Plain test_* example tests are smoke tests; they don’t satisfy mirror coverage. The point is that mirrors are property-shaped: they exercise the same universal statement the proof made, on real bytecode, under random inputs.

@[tama.obligation]
@[tama.mirror "test/verity/Foo.t.sol:FooTest.testFuzz_mintIncreasesTotal"]
theorem mint_increases_total : ... := by ...

function testFuzz_mintIncreasesTotal(uint96 amount) public {
    uint256 before = foo.total();
    vm.assume(before + amount <= foo.cap());
    foo.mint(amount);
    assertEq(foo.total(), before + amount);
}

Proof-only obligations

Some properties are intrinsically about symbolic state and have no useful executable shadow — for instance, “the storage encoding is collision-free for any pair of distinct mapping keys.” Mark these:

@[tama.obligation]
@[tama.proof_only "quantifies over all key pairs; no concrete fuzz schedule covers it"]
theorem mapping_encoding_collision_free : ... := by ...

The reason is required and audit-visible. Empty reasons are a build-time error.

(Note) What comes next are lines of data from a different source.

(** ** Reading back what [repr] writes: tokens *)

Lemma parse_value_S (fuel : nat) (s : string) :
  parse_value (S fuel) s =
  match skip_spaces s with
  | EmptyString => Raise Unmodelled
  | String c s' =>
      if Ascii.eqb c "(" then
        '(items, comma, rest) <- parse_items fuel ")" s' ;;
        match items, comma with
        | [x], false => Ok (x, rest)
        | _, _ => Ok (PTuple items, rest)
        end
      else if Ascii.eqb c "[" then
        '(items, _, rest) <- parse_items fuel "]" s' ;;
        Ok (PList items, rest)
      else if Ascii.eqb c quote1 || Ascii.eqb c quote2 then
        '(str, rest) <- read_str c s' ;; Ok (PStr str, rest)
      else if Ascii.eqb c "-" then
        '(v, rest) <- read_number s' ;;
        v' <- negate v ;; Ok (v', rest)
      else if is_digit c || Ascii.eqb c "." then read_number (String c s')
      else
        match starts_None (String c s') with
        | Some rest => Ok (PNone, rest)
        | None =>
            match starts_Fraction (String c s') with
            | Some r => r
            | None => Raise Unmodelled
            end
        end
  end.
Proof. reflexivity. Qed.

Lemma parse_items_S (fuel : nat) (close : ascii) (s : string) :
  parse_items (S fuel) close s =
  match skip_spaces s with
  | EmptyString => Raise Unmodelled
  | String c s' =>
      if Ascii.eqb c close then Ok ([], false, s')
      else
        '(v, rest) <- parse_value fuel (String c s') ;;
        match skip_spaces rest with
        | EmptyString => Raise Unmodelled
        | String c2 rest' =>
            if Ascii.eqb c2 "," then
              '(vs, _, rest'') <- parse_items fuel close rest' ;;
              Ok (v :: vs, true, rest'')
            else if Ascii.eqb c2 close then Ok ([v], false, rest')
            else Raise Unmodelled
        end
  end.
Proof. reflexivity. Qed.

Lemma skip_spaces_head (c : ascii) (s : string) :
  Ascii.eqb c " " = false -> skip_spaces (String c s) = String c s.
Proof. intros H. cbn [skip_spaces]. now rewrite H. Qed.

Lemma reads_more (x : string) (v : pyval) (n m : nat) :
  reads x v n -> reads x v (n + m).
Proof.
  intros [Hhead H]. split; [exact Hhead|].
  intros fuel rest Hrest. rewrite <- Nat.add_assoc. now apply H.
Qed.

Lemma reads_str (s : string) : reads (repr_str s) (PStr s) 1.
Proof.
  unfold repr_str.
  set (quote := if contains quote1 s && negb (contains quote2 s)
                then quote2 else quote1).
  assert (Hq : quote = quote1 \/ quote = quote2)
    by (unfold quote; destruct (_ && _); auto).
  split.
  - exists quote, (escape quote s ++ String quote "")%string.
    split; [reflexivity|]. destruct Hq as [->| ->]; split; reflexivity.
  - intros fuel rest _. cbn [Nat.add append].
    rewrite append_assoc. cbn [append].
    rewrite parse_value_S, skip_spaces_head
      by (destruct Hq as [->| ->]; reflexivity).
    replace (Ascii.eqb quote "(") with false
      by (destruct Hq as [->| ->]; reflexivity).
    replace (Ascii.eqb quote "[") with false
      by (destruct Hq as [->| ->]; reflexivity).
    replace (Ascii.eqb quote quote1 || Ascii.eqb quote quote2) with true
      by (destruct Hq as [->| ->]; reflexivity).
    rewrite read_str_escape by assumption. reflexivity.
Qed.

Lemma is_digit_head (c : ascii) :
  is_digit c = true ->
  Ascii.eqb c " " = false /\ Ascii.eqb c ")" = false /\
  Ascii.eqb c "(" = false /\ Ascii.eqb c "[" = false /\
  Ascii.eqb c quote1 = false /\ Ascii.eqb c quote2 = false /\
  Ascii.eqb c "-" = false.
Proof.
  intros H.
  repeat split;
    match goal with
    | |- Ascii.eqb c ?x = false =>
        destruct (Ascii.eqb_spec c x) as [->|]; [discriminate H|reflexivity]
    end.
Qed.

Lemma repr_float_head (f : float) :
  float_ok f = true -> 0 <= fman f ->
  exists c s, repr_float f = String c s /\ is_digit c = true.
Proof.
  intros Hok Hpos. unfold repr_float.
  destruct (Z.eqb_spec (fman f) 0); [exists "0"%char, ".0"%string; auto|].
  destruct (Z.ltb_spec (fman f) 0); [lia|].
  rewrite Z.abs_eq by lia.
  replace (mkfloat (fman f) (fexp f)) with f by now destruct f.
  pose proof (float_digits_spec f Hok ltac:(lia)) as Hd.
  destruct (float_digits f) as [D x]. destruct Hd as [HD _].
  cbn [append].
  destruct ((-4 <? ndigits D + x) && (ndigits D + x <=? 16)).
  - unfold positional. destruct (Z.leb_spec 0 x).
    + destruct (digits_of_head (D * 10 ^ x)) as (c & s & -> & Hc).
      { apply Z.mul_nonneg_nonneg; [lia|]. apply Z.pow_nonneg. lia. }
      cbn [append]. eauto.
    + destruct (digits_of_head (D / 10 ^ (- x))) as (c & s & -> & Hc).
      { apply Z.div_pos; [lia|]. apply pow10_pos. lia. }
      cbn [append]. eauto.
  - unfold scientific.
    destruct (digits_fixed_head 0 (D / 10 ^ (ndigits D - 1)))
      as (c & s & -> & Hc).
    { pose proof (ndigits_pos D HD).
      apply Z.div_pos; [lia|]. apply Z.pow_pos_nonneg; lia. }
    cbn [append]. eauto.
Qed.

Lemma reads_float (f : float) :
  float_ok f = true -> reads (repr_float f) (PFloat f) 1.
Proof.
  intros Hok. destruct (Z.ltb_spec (fman f) 0) as [Hneg|Hpos].
  - (* a minus sign, then the float of the absolute value *)
    set (g := mkfloat (- fman f) (fexp f)).
    assert (Hg : float_ok g = true).
    { unfold float_ok in *. cbn [fman fexp g].
      destruct (Z.eqb_spec (fman f) 0); [lia|].
      destruct (Z.eqb_spec (- fman f) 0); [lia|].
      now rewrite Z.odd_opp, Z.abs_opp. }
    assert (E : repr_float f = String "-" (repr_float g)).
    { unfold repr_float. cbn [fman fexp g].
      destruct (Z.eqb_spec (fman f) 0); [lia|].
      destruct (Z.eqb_spec (- fman f) 0); [lia|].
      destruct (Z.ltb_spec (fman f) 0); [|lia].
      destruct (Z.ltb_spec (- fman f) 0); [lia|].
      rewrite Z.abs_opp. destruct (float_digits _) as [D x]. reflexivity. }
    rewrite E. split.
    + exists "-"%char, (repr_float g). repeat split; reflexivity.
    + intros fuel rest Hrest. cbn [Nat.add append].
      rewrite parse_value_S. cbn [skip_spaces]. cbv beta iota.
      change (Ascii.eqb "-" " ") with false. cbv iota.
      change (Ascii.eqb "-" "(") with false.
      change (Ascii.eqb "-" "[") with false.
      change (Ascii.eqb "-" quote1 || Ascii.eqb "-" quote2) with false.
      change (Ascii.eqb "-" "-") with true. cbv iota.
      rewrite read_number_float;
        [|assumption|cbn [fman g]; lia|assumption].
      cbn [bind negate]. unfold g at 1. cbn [fman].
      destruct (Z.eqb_spec (- fman f) 0); [lia|].
      cbn [bind]. unfold float_neg, g. cbn [fman fexp].
      rewrite Z.opp_involutive. now destruct f.
  - destruct (repr_float_head f Hok Hpos) as (c & s & E & Hc).
    destruct (is_digit_head c Hc) as (H1 & H2 & H3 & H4 & H5 & H6 & H7).
    split.
    + exists c, s. auto.
    + intros fuel rest Hrest. cbn [Nat.add].
      rewrite parse_value_S. rewrite E at 1. cbn [append].
      rewrite skip_spaces_head by assumption.
      rewrite H3, H4, H5, H6, H7, Hc. cbn [orb].
      change (String c (s ++ rest)) with (String c s ++ rest)%string.
      rewrite <- E.
      destruct (Z.eq_dec (fman f) 0) as [Hz|Hz].
      * assert (Hf : f = mkfloat 0 0).
        { unfold float_ok in Hok. rewrite Hz in Hok. simpl in Hok.
          apply Z.eqb_eq in Hok. destruct f; simpl in *. congruence. }
        rewrite Hf.
        change (repr_float (mkfloat 0 0)) with (positional 0 0).
        unfold positional, read_number. cbn [Z.leb Z.compare].
        cbv beta iota. cbn [append]. change (0 * 10 ^ 0) with 0.
        change (digits_of 0) with "0"%string. cbn [append].
        rewrite read_digits_zero, read_digits_dot. cbv beta iota.
        rewrite fraction_part_dot, read_digits_zero.
        rewrite read_digits_stop by now apply delimited_not_digit.
        cbv beta iota. simpl Nat.eqb. cbn [andb].
        rewrite exponent_part_none by assumption. reflexivity.
      * apply read_number_float; [assumption|lia|assumption].
Qed.
(** * goawsloc: request shaping and flag validation of the [loc] command line

    A shallow embedding of the Go packages [placesvc]
    (pkg/awslocation/placesvc/service.go) and [loc] (subcmds/loc/root.go,
    subcmds/loc/setup.go), and the properties of the requests they build.

    Conventions of the embedding.
    - [float64] is Rocq's binary64 [float]; [x == 0] and [x != 0] are the
      IEEE comparisons, so both zeros are "zero" and a NaN is "nonzero".
    - [string] is a sequence of bytes, as in Go.
    - A [*string] is an [option string] ([None] is nil); a slice is a list
      (nil is the empty list); a [map[string]string] is a [gmap].
    - A Go [error] result is a value of [error]; a pair [(T, error)] is the
      sum [error + T].
    - The calls made on the location client are recorded, in order, in a
      trace threaded through the monad [M]; a panic and [log.Fatal] end the
      computation.
    - What is written to standard output and to the logger is not part of
      the model, nor is what the printing code reads from a response. *)

From Stdlib Require Import PrimFloat Ascii String.
From stdpp Require Import gmap strings list.
(** X20.  In a session opened by [startLearn], after any sequence of
    reveal and grade clicks the position and the graded count both are
    the number of grade clicks, capped at the total of the session: grade
    clicks past the last card do nothing.  The queue, the total and the
    start time stay as they were, and in every deck the cards keep
    their identifiers and their order. *)
Theorem learn_session_progress (ops : list LearnOp) (app : App) (deck : DeckT.t) (w : World) :
  selectedDeck (state app) = Some deck ->
  let opened := startLearn app w in
  let app' := fst (learn_run ops (fst opened) (snd opened)) in
  exists ls ls',
    learnSession (fst opened) = Some ls /\ learnSession app' = Some ls' /\
    LearnSession.total ls = Nat.min 50 (List.length (DeckT.cards deck)) /\
    LearnSession.queue ls' = LearnSession.queue ls /\
    LearnSession.startedAt ls' = LearnSession.startedAt ls /\
    LearnSession.total ls' = LearnSession.total ls /\
    LearnSession.idx ls' = Nat.min (grade_clicks ops) (LearnSession.total ls) /\
    LearnSession.graded ls' = LearnSession.idx ls' /\
    card_ids (state app') = card_ids (state app).
Proof.
  intros Hdeck. cbv zeta.
  assert (Hopen : exists queue,
    fst (startLearn app w) =
      {| state := state app;
         learnSession := Some (LearnSession.mk (clock w (clock_reads w)) queue 0 false 0
                                 (List.length queue)) |} /\
    List.length queue = Nat.min 50 (List.length (DeckT.cards deck))).
  { unfold startLearn. rewrite Hdeck, !bind_run. eexists. split; [reflexivity|].
    rewrite length_take, List.length_app.
    rewrite !(Permutation_length (shuffleArray_perm _ _)).
    rewrite <- List.length_app.
    rewrite (Permutation_length (filter_split_perm (is_due _) (is_not_due _) _
                                   (fun x => eq_refl))).
    reflexivity. }
  destruct Hopen as (queue & Hopen & Hlen).
  assert (Hne : decks (state (fst (startLearn app w))) <> []).
  { rewrite Hopen. cbn [state]. intros Hnil. unfold selectedDeck in Hdeck.
    rewrite Hnil in Hdeck. discriminate. }
  destruct (learn_run_counts ops (fst (startLearn app w)) (snd (startLearn app w))
              (LearnSession.mk (clock w (clock_reads w)) queue 0 false 0 (List.length queue)))
    as (ls' & H1 & H2 & H3 & H4 & H5 & H6 & H7).
  - rewrite Hopen. reflexivity.
  - exact Hne.
  - cbn. lia.
  - eexists. exists ls'. split; [rewrite Hopen; reflexivity|].
    cbn [LearnSession.idx LearnSession.queue LearnSession.startedAt LearnSession.total
         LearnSession.graded] in *.
    assert (Hst : state (fst (startLearn app w)) = state app) by (rewrite Hopen; reflexivity).
    rewrite Hst in H7.
    repeat split; try assumption; lia.
Qed.
(** X16: on a curve whose codes are finite and increase strictly, a
    sample whose code is the code of a calibration point is paired with
    that very point: the statistics compare it with its own volume. *)
Theorem sample_at_calibration_code cal p item :
  strictlyIncreasing cal -> Forall finiteCode cal -> In p cal ->
  y item = x p ->
  findClosestCalibration cal (y item) = (x p, y p) /\
  calibration (withCalibration cal item) = y p.
Proof.
  intros Hs Hfin Hin Ey.
  pose proof (strictlyIncreasing_strong _ Hs) as Hss.
  assert (Fx : finiteCode p) by (rewrite Forall_forall in Hfin; apply Hfin, Hin).
  unfold finiteCode in Fx.
  apply isFinite_Fin in Fx as Ex. destruct Ex as [a Ea].
  destruct cal as [|first rest]; [destruct Hin|].
  destruct (closest_fold (x p) rest [] first [] Fx Hfin)
    as (before & found & after & Heq & Hfold & Hb & Ha);
    try (intros q []).
  cbn [app] in Heq.
  assert (Ifound : In found (first :: rest)).
  { rewrite Heq. apply in_or_app. right. left. reflexivity. }
  assert (Ffound : finiteCode found)
    by (rewrite Forall_forall in Hfin; apply Hfin, Ifound).
  apply isFinite_Fin in Ffound. destruct Ffound as [b Eb].
  assert (Dp : distance (x p) p = Fin 0%Qc).
  { rewrite Ea, (distance_Fin a a p Ea). apply Fin_canon.
    replace (a - a)%Qc with 0%Qc by ring. reflexivity. }
  assert (Efound : found = p).
  { rewrite Heq in Hin. apply in_app_or in Hin. destruct Hin as [Hin|[E|Hin]].
    - specialize (Hb p Hin). rewrite Dp in Hb.
      rewrite Ea, (distance_Fin a b found Eb) in Hb. unfold lt in Hb.
      apply Qc_ltb_spec in Hb. pose proof (Qcabs_nonneg (b - a)) as N.
      exfalso. exact (Qclt_not_le _ _ Hb N).
    - exact E.
    - specialize (Ha p Hin). rewrite Dp in Ha.
      rewrite Ea, (distance_Fin a b found Eb) in Ha. unfold lt in Ha.
      apply Qcabs_zero_eq in Ha.
      apply (strict_codes_unique _ found p Hss Ifound).
      + rewrite Heq. apply in_or_app. right. right. exact Hin.
      + rewrite Ea, Eb, Ha. reflexivity. }
  assert (Hc : findClosestCalibration (first :: rest) (y item) = (x p, y p)).
  { unfold findClosestCalibration. rewrite Ey.
    change (fold_left _ rest first) with (fold_left (closer (x p)) rest first).
    rewrite Hfold, Efound. reflexivity. }
  split; [exact Hc|].
  unfold withCalibration. cbn [calibration]. rewrite Hc. reflexivity.
Qed.

End StatisticsFacts.

Lemma nearest_calibration_point_witness :
  exists before found after,
    [point 0 0; point 100 10; point 200 20] = before ++ found :: after /\
    ChartPage.findClosestCalibration
      [point 0 0; point 100 10; point 200 20] (ofZ 150) = (x found, y found) /\
    (forall q, In q before ->
               (distance (ofZ 150) found < distance (ofZ 150) q)%js = true) /\
    (forall q, In q after ->
               (distance (ofZ 150) q < distance (ofZ 150) found)%js = false).
Proof.
  apply nearest_calibration_point.
  - discriminate.
  - repeat constructor.
  - reflexivity.
Defined.

Lemma sample_at_calibration_code_witness :
  ChartPage.findClosestCalibration [point 0 0; point 100 10; point 200 20]
    (y (sample 0 "28.06.2025 07:03:29" 100)) =
  (x (point 100 10), y (point 100 10)) /\
  ChartPage.calibration
    (ChartPage.withCalibration [point 0 0; point 100 10; point 200 20]
       (sample 0 "28.06.2025 07:03:29" 100)) = y (point 100 10).
Proof.
  apply (sample_at_calibration_code
           [point 0 0; point 100 10; point 200 20] (point 100 10)).
  - repeat constructor.
  - repeat constructor.
  - simpl. tauto.
  - reflexivity.
Defined.

(** ** The deviations and the samples of the chart *)

Section DeviationFacts.

Import ChartPage.

Variable Date_getTime :
  number -> number -> number -> number -> number -> number -> number.

Lemma lt_false_le (a b : number) :
  isNaN a = false -> isNaN b = false ->
  (a < b)%js = false -> (b <= a)%js = true.
Proof.
  destruct a as [|s|p], b as [|t|q]; unfold lt, le; cbn [isNaN];
    try discriminate; intros _ _.
  - destruct s, t; simpl; intro H; try discriminate H; reflexivity.
  - intros ->. reflexivity.
  - intro H. apply negb_false_iff in H. exact H.
  - intro H. apply Qc_leb_spec, Qcnot_lt_le. intro L.
    apply Qc_ltb_spec in L. congruence.
Qed.

Lemma le_trans (a b c : number) :
  (a <= b)%js = true -> (b <= c)%js = true -> (a <= c)%js = true.
Proof.
  destruct a as [|s|p], b as [|t|q], c as [|u|r]; unfold le;
    try discriminate; try tauto;
    try (destruct s; try destruct t; try destruct u; simpl;
         intros; try discriminate; reflexivity);
    try (destruct t; try destruct u; simpl; intros; try discriminate; reflexivity).
  intros H1 H2. apply Qc_leb_spec. apply Qc_leb_spec in H1, H2.
  exact (Qcle_trans _ _ _ H1 H2).
Qed.

(** [Math.max]: the scan starts from minus infinity, which the first
    argument replaces. *)
Lemma max2_from_bottom (a : number) : max2 (Inf true) a = a.
Proof.
  destruct a as [|s|q]; [reflexivity | destruct s; reflexivity | reflexivity].
Qed.

Lemma max2_NaN_r (a : number) : max2 a NaN = NaN.
Proof. destruct a; reflexivity. Qed.

Lemma fold_max_NaN (l : list number) : fold_left max2 l NaN = NaN.
Proof. induction l as [|a l IH]; [reflexivity | exact IH]. Qed.

Lemma fold_max_Exists_NaN (l : list number) :
  forall m,
    Exists (fun d => isNaN d = true) l -> fold_left max2 l m = NaN.
Proof.
  induction l as [|a l IH]; intros m H;
    inversion H as [? ? Ha|? ? Hl]; subst; cbn [fold_left].
  - destruct a; try discriminate Ha. rewrite max2_NaN_r. apply fold_max_NaN.
  - apply IH, Hl.
Qed.

(** Without [NaN] the scan ends on one of the numbers, and no number is
    above it. *)
Lemma fold_max_bounds (l : list number) :
  forall m,
    isNaN m = false -> Forall (fun d => isNaN d = false) l ->
    In (fold_left max2 l m) (m :: l) /\
    (m <= fold_left max2 l m)%js = true /\
    Forall (fun d => (d <= fold_left max2 l m)%js = true) l.
Proof.
  induction l as [|a l IH]; intros m Nm Hl.
  - cbn [fold_left]. split; [left; reflexivity|].
    split; [apply le_refl_number, Nm | constructor].
  - inversion Hl as [|? ? Na Hl']; subst. cbn [fold_left].
    assert (E : max2 m a = if (m < a)%js then a else m).
    { destruct m, a; try discriminate; reflexivity. }
    rewrite E. destruct (m < a)%js eqn:L.
    + destruct (IH a Na Hl') as (Hin & Hle & Hall).
      split; [right; exact Hin|]. split.
      * apply le_trans with a; [apply lt_le, L | exact Hle].
      * constructor; assumption.
    + destruct (IH m Nm Hl') as (Hin & Hle & Hall).
      split; [destruct Hin as [Hin|Hin]; [left; exact Hin | right; right; exact Hin]|].
      split; [exact Hle|].
      constructor; [|exact Hall].
      apply le_trans with m; [apply lt_false_le; assumption | exact Hle].
Qed.

Lemma Qc_div_nonneg (p q : Qc) : (0 <= p)%Qc -> (0 < q)%Qc -> (0 <= p / q)%Qc.
Proof.
  intros Hp Hq. unfold Qcdiv.
  replace 0%Qc with (0 * / q)%Qc at 1 by ring.
  apply Qcmult_le_compat_r; [exact Hp|].
  assert (E : (this (/ q)%Qc == / this q)%Q)
    by (unfold Qcinv, Q2Qc; cbn [this]; apply Qred_correct).
  unfold Qcle, Qclt in *. rewrite E.
  change (this 0%Qc) with 0%Q in *.
  apply Qlt_le_weak, Qinv_lt_0_compat, Hq.
Qed.

Lemma ofNat_succ_positive (n : nat) :
  exists q, JsNumber.ofNat (S n) = Fin q /\ (0 < q)%Qc.
Proof.
  eexists. split; [reflexivity|].
  unfold Qclt, Q2Qc. cbn [this]. rewrite !Qred_correct.
  change 0%Q with (inject_Z 0). rewrite <- Zlt_Qlt. lia.
Qed.

(** An absolute value that is a number is not negative; sums and means
    of such numbers are not negative either. *)
Lemma abs_nonneg (a : number) :
  isNaN (abs a) = false -> (zero <= abs a)%js = true.
Proof.
  destruct a as [|s|q]; cbn [abs isNaN]; intro H;
    [discriminate H | reflexivity |].
  unfold le, zero, ofZ. change (Q2Qc (inject_Z 0)) with 0%Qc.
  apply Qc_leb_spec, Qcabs_nonneg.
Qed.

Lemma add_nonneg (a b : number) :
  (zero <= a)%js = true -> (zero <= b)%js = true ->
  (zero <= a + b)%js = true.
Proof.
  destruct a as [|s|p], b as [|t|q]; unfold le, add, zero, ofZ;
    change (Q2Qc (inject_Z 0)) with 0%Qc; try discriminate.
  - intros Hs Ht. apply negb_true_iff in Hs, Ht. subst. reflexivity.
  - intros Hs _. exact Hs.
  - intros _ Ht. exact Ht.
  - intros Hp Hq. apply Qc_leb_spec in Hp, Hq. apply Qc_leb_spec.
    replace 0%Qc with (0 + 0)%Qc at 1 by ring.
    apply Qcplus_le_compat; assumption.
Qed.

Lemma fold_add_nonneg (l : list number) :
  forall acc,
    (zero <= acc)%js = true ->
    Forall (fun d => (zero <= d)%js = true) l ->
    (zero <= fold_left add l acc)%js = true.
Proof.
  induction l as [|a l IH]; intros acc Hacc Hl; [exact Hacc|].
  inversion Hl as [|? ? Ha Hl']; subst. cbn [fold_left].
  apply IH; [apply add_nonneg; assumption | exact Hl'].
Qed.

Lemma div_count_nonneg (a : number) (n : nat) :
  (zero <= a)%js = true -> (zero <= a / JsNumber.ofNat (S n))%js = true.
Proof.
  intro H. destruct (ofNat_succ_positive n) as (q & -> & Hq).
  assert (Hlt : Qc_ltb q 0 = false).
  { destruct (Qc_ltb q 0) eqn:E; [|reflexivity].
    apply Qc_ltb_spec in E. exfalso. exact (Qclt_not_le _ _ E (Qclt_le_weak _ _ Hq)). }
  assert (Heq : Qc_eqb q 0 = false).
  { destruct (Qc_eqb q 0) eqn:E; [|reflexivity].
    apply Qc_eqb_spec in E. subst q. exfalso. exact (Qclt_not_eq _ _ Hq eq_refl). }
  destruct a as [|s|p]; unfold le, div, zero, ofZ in *;
    change (Q2Qc (inject_Z 0)) with 0%Qc in *.
  - discriminate H.
  - apply negb_true_iff in H. subst s. rewrite Hlt. reflexivity.
  - rewrite Heq. apply Qc_leb_spec. apply Qc_leb_spec in H.
    apply Qc_div_nonneg; assumption.
Qed.

Lemma fold_add_NaN (l : list number) : fold_left add l NaN = NaN.
Proof. induction l as [|a l IH]; [reflexivity | exact IH]. Qed.

Lemma fold_add_Exists_NaN (l : list number) :
  forall acc,
    Exists (fun d => isNaN d = true) l -> fold_left add l acc = NaN.
Proof.
  induction l as [|a l IH]; intros acc H;
    inversion H as [? ? Ha|? ? Hl]; subst; cbn [fold_left].
  - destruct a; try discriminate Ha. rewrite add_NaN_r. apply fold_add_NaN.
  - apply IH, Hl.
Qed.

(** X17: the two deviations of the panel, for a raw series that is not
    empty.  When no deviation is [NaN], the maximum shown is the deviation
    of one of the samples, no deviation is above it, and the average shown
    is not negative.  As soon as one deviation is [NaN], both the maximum
    and the average are [NaN]. *)
Theorem deviation_statistics cal rawData :
  rawData <> [] ->
  exists st,
    StatisticsPanel Date_getTime cal rawData = Some st /\
    (Forall (fun row => isNaN (deviation row) = false)
            (rawWithCalibration cal rawData) ->
     (exists row,
         In row (rawWithCalibration cal rawData) /\
         maxDeviation st = deviation row) /\
     Forall (fun row => (deviation row <= maxDeviation st)%js = true)
            (rawWithCalibration cal rawData) /\
     (zero <= avgDeviation st)%js = true) /\
    (Exists (fun row => isNaN (deviation row) = true)
            (rawWithCalibration cal rawData) ->
     maxDeviation st = NaN /\ avgDeviation st = NaN).
Proof.
  intro Hne. eexists. split.
  { apply StatisticsPanel_some. right. exact Hne. }
  cbn [maxDeviation avgDeviation].
  assert (Habs : Forall (fun row => exists a, deviation row = abs a)
                        (rawWithCalibration cal rawData)).
  { unfold rawWithCalibration. apply Forall_map, Forall_forall.
    intros item _. unfold withCalibration. cbn [deviation]. eauto. }
  assert (Hrows : rawWithCalibration cal rawData <> []).
  { unfold rawWithCalibration. destruct rawData; [congruence | discriminate]. }
  rewrite (average_mean deviation _ Hrows).
  destruct (rawWithCalibration cal rawData) as [|row rows]; [congruence|].
  unfold mean, Math_max. cbn [map fold_left List.length].
  rewrite max2_from_bottom. split.
  - intro Hnum. inversion Hnum as [|? ? N0 Hnum']; subst.
    assert (Hd : Forall (fun d => isNaN d = false) (map deviation rows))
      by (apply Forall_map; exact Hnum').
    destruct (fold_max_bounds (map deviation rows) (deviation row) N0 Hd)
      as (Hin & Hle & Hall).
    split; [|split].
    + destruct Hin as [E|Hin].
      * exists row. split; [left; reflexivity | symmetry; exact E].
      * apply in_map_iff in Hin. destruct Hin as (r & E & Ir).
        exists r. split; [right; exact Ir | symmetry; exact E].
    + constructor; [exact Hle|]. apply Forall_map in Hall. exact Hall.
    + apply div_count_nonneg.
      apply (fold_add_nonneg (map deviation rows)).
      * apply add_nonneg; [reflexivity|].
        inversion Habs as [|? ? [a Ea] _]; subst.
        rewrite Ea. apply abs_nonneg. rewrite <- Ea. exact N0.
      * apply Forall_map. inversion Habs as [|? ? _ Habs']; subst.
        rewrite Forall_forall in Habs', Hnum'. apply Forall_forall.
        intros r Ir. destruct (Habs' r Ir) as [a Ea].
        rewrite Ea. apply abs_nonneg. rewrite <- Ea. apply Hnum', Ir.
  - intro Hex. inversion Hex as [? ? N0|? ? Hex']; subst.
    + destruct (deviation row); try discriminate N0.
      change (zero + NaN)%js with NaN.
      rewrite fold_max_NaN, fold_add_NaN. split; reflexivity.
    + assert (Hd : Exists (fun d => isNaN d = true) (map deviation rows))
        by (apply Exists_map; exact Hex').
      rewrite (fold_max_Exists_NaN _ _ Hd), (fold_add_Exists_NaN _ _ Hd).
      split; reflexivity.
Qed.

`sorry` is fine — until release

Lean lets you write sorry in the middle of a proof to come back to it later. tama check and tama build accept sorry. tama audit trust-boundary denies it, every time, no allowlist.

The intent: keep working contracts in a half-proven state during development; gate releases on a real proof.

@[tama.obligation]
theorem withdraw_drops_total : ... := by
  sorry  -- ok locally, will fail audit

Allowlisted axioms

Lean’s standard library uses a few classical axioms that are universally accepted in mathematics but not part of bare type theory. To allow them explicitly:

# tama.toml
[trust.allow_axioms]
"Classical.choice" = "accepted Lean classical reasoning"
"Quot.sound"       = "accepted Lean quotient axiom"
"propext"          = "function extensionality on propositions"

The string is the audit-visible reason. Don’t allowlist anything you can’t defend in two sentences. Verity itself ships with zero documented axioms; anything you allowlist is a project-level choice, not a framework one.

Where to look when a proof won’t close

tama check runs spec elaboration without proofs. If your spec file has a type error, tama check finds it in seconds.
tama build with --verbose shows the Lake invocation and full Lean output, including the goals at the failure site.
Inside Lean, simp? and exact? will often suggest the lemma name you’re missing; omega closes nearly all linear arithmetic goals; decide closes small decidable propositions.
Verity’s debugging-proofs guide catalogues the common error messages and tactic patterns from the Verity side — start here before reaching for sorry.
Read the audit guide — many “proof failures” are actually structural mistakes (e.g. an obligation pointing at a non-existent mirror) that the audit reports more clearly than the build does.